La ripartenza delle gemelle diverse
Gemelle diverse le parigine Lisa-Kaindé e Naomi Diaz. Sempre stato così, dacché la prima adorava studiare mentre la seconda coltivava la ribellione. Da quando una ascoltava Billie Holiday e Nina Simone, l’altra i Roots ed Erykah Badu. Oltre al padre, il percussionista cubano Anga Diaz, noto per avere collaborato con il Buena Vista Social Club e che amara ironia, avendo derivato la sua fama principalmente dall’incontro con quella banda di irresistibili vecchietti, che un infarto se lo portasse via quarantacinquenne. Era il 2006, le figlie minori avevano undici anni e cominciavano allora a suonare, Lisa il piano, Naomi le percussioni. In yoruba, idioma africano una cui variante caraibica, il lucumi, è la lingua della santeria, “ibeyi” indica lo spirito divino condiviso fra gemelli ed era così che battezzavano il duo che formavano. Un’altra tragedia, la morte nel 2013 della sorella maggiore Yanira, ne focalizzava l’ispirazione per l’omonimo debutto, due anni dopo, per descrivere il quale più di un recensore ricorreva a un’etichetta inaudita: doom soul.

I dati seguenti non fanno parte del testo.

(** * node-mbr: the Master Boot Record codec

    A shallow embedding of [lib/mbr.js] (the format detector and the blank
    sector constructor) and of the NEWLDR record ([NEWLDRRecord], its
    [buffer] getter and setter), with the properties of the format
    detector and of the NEWLDR codec stated and proved over it.

    A Node [Buffer] is a list of byte values (integers in [0, 256));
    [buffer[i]] is the list lookup [b !! i], which is [None] where
    JavaScript answers [undefined]; [buffer[i] = v] is the list insert,
    which, like a Buffer, neither grows nor fails out of range.  A [throw]
    is the [Throw] branch of the completion monad. *)

From Stdlib Require Import ZArith NArith List String Ascii HexadecimalString Lia.
From stdpp Require Import base option list strings.

Open Scope Z_scope.

(** ** The JavaScript and Node primitives the sources use *)

Module JS.

(** The error constructors the sources throw.  [RangeError] is what the
    Buffer accessors raise on an offset outside the buffer. *)
Inductive ErrorKind : Set :=
| TypeError
| Error
| SyntaxError
| RangeError.

Record Exception : Set := mkException {
  kind : ErrorKind;
  message : string
}.

(** The outcome of evaluating an expression: a value, or a thrown
    exception that unwinds the rest of the function. *)
Inductive Completion (A : Type) : Type :=
| Normal (a : A)
| Throw (e : Exception).

Arguments Normal {A} a.
Arguments Throw {A} e.

Definition throw {A : Type} (k : ErrorKind) (msg : string) : Completion A :=
  Throw (mkException k msg).

#[global] Instance Completion_ret : MRet Completion := fun A a => Normal a.

#[global] Instance Completion_bind : MBind Completion := fun A B f m =>
  match m with
  | Normal a => f a
  | Throw e => Throw e
  end.

(** A Buffer: its bytes, in order. *)
Abbreviation Buffer := (list Z) (only parsing).

(** Every cell of a buffer holds an unsigned 8-bit value. *)
Definition wf_buffer (b : Buffer) : Prop :=
  Forall (fun x => 0 <= x < 256) b.

(** The values a caller can pass where a Buffer is expected. *)
Inductive Value : Type :=
| Undefined
| Null
| Boolean (b : bool)
| Number (n : Z)
| Str (s : string)
| Buf (b : Buffer).

(** [Buffer.isBuffer] *)
Definition isBuffer (v : Value) : bool :=
  match v with
  | Buf _ => true
  | _ => false
  end.

(** [new Buffer( size )]: [size] bytes of uninitialised memory, whose
    contents [heap] are arbitrary. *)
Definition Buffer_new (size : nat) (heap : nat -> Z) : Buffer :=
  (fun i => heap i mod 256) <$> seq 0 size.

Disco acclamato per il suo mettere assieme primitivismo e modernità, errebì e downtempo, spiritual e jazz, Africa e altre assortite influenze etniche, Ibeyi tuttavia non realizzava che in parte un potenziale sulla carta enorme. Ci andava più vicino nel 2017 Ash, fondendo la cerebralità di Björk con la visceralità di Neneh Cherry, ricavando un posto fra Manu Chao e Peter Gabriel a una Joni Mitchell accasata nella Graceland di Paul Simon. Atteso cinque anni, Spell 31 offrirà replica eccessivamente conforme, facendosi ricordare più che altro per una cover sorprendente per scelta e riuscita: Rise Above dei Black Flag. Con il senno del poi, che si congedasse con una canzone chiamata Los muertos avrebbe dovuto far capire che una fase artistica ed esistenziale era giunta a esaurimento.
Offering è una ripartenza. Primo album indipendente dopo tre su XL tutti con Richard Russell al mixer, sostituito da una pletora di produttori che si dividono dodici canzoni che sommate totalizzano mezzora scarsa (ma questa non è una novità: le ragazze hanno sempre optato per la concisione). Primo interamente autografo (domina Lisa). Primo in cui di fatto non toccano i loro strumenti e si concentrano (spiace il ricorso all’autotune, ma nemmeno quello è una novità) sulle voci, per essere un album così breve e scarno risulta eccezionalmente denso, beat intricati quanto le melodie, un calibrato ricorso alla distorsione – esemplare Moshpit – a distanziarlo dalla banalità di troppo modern soul. Spiccano alla lunga da un fluire ingannevolmente uniforme la danzabile Aset, le romantiche La tendresse d’un mot e I Know You Loved Me, una tambureggiante Hurry Hurry, una Lucky innervata – unica – di chitarre acustiche.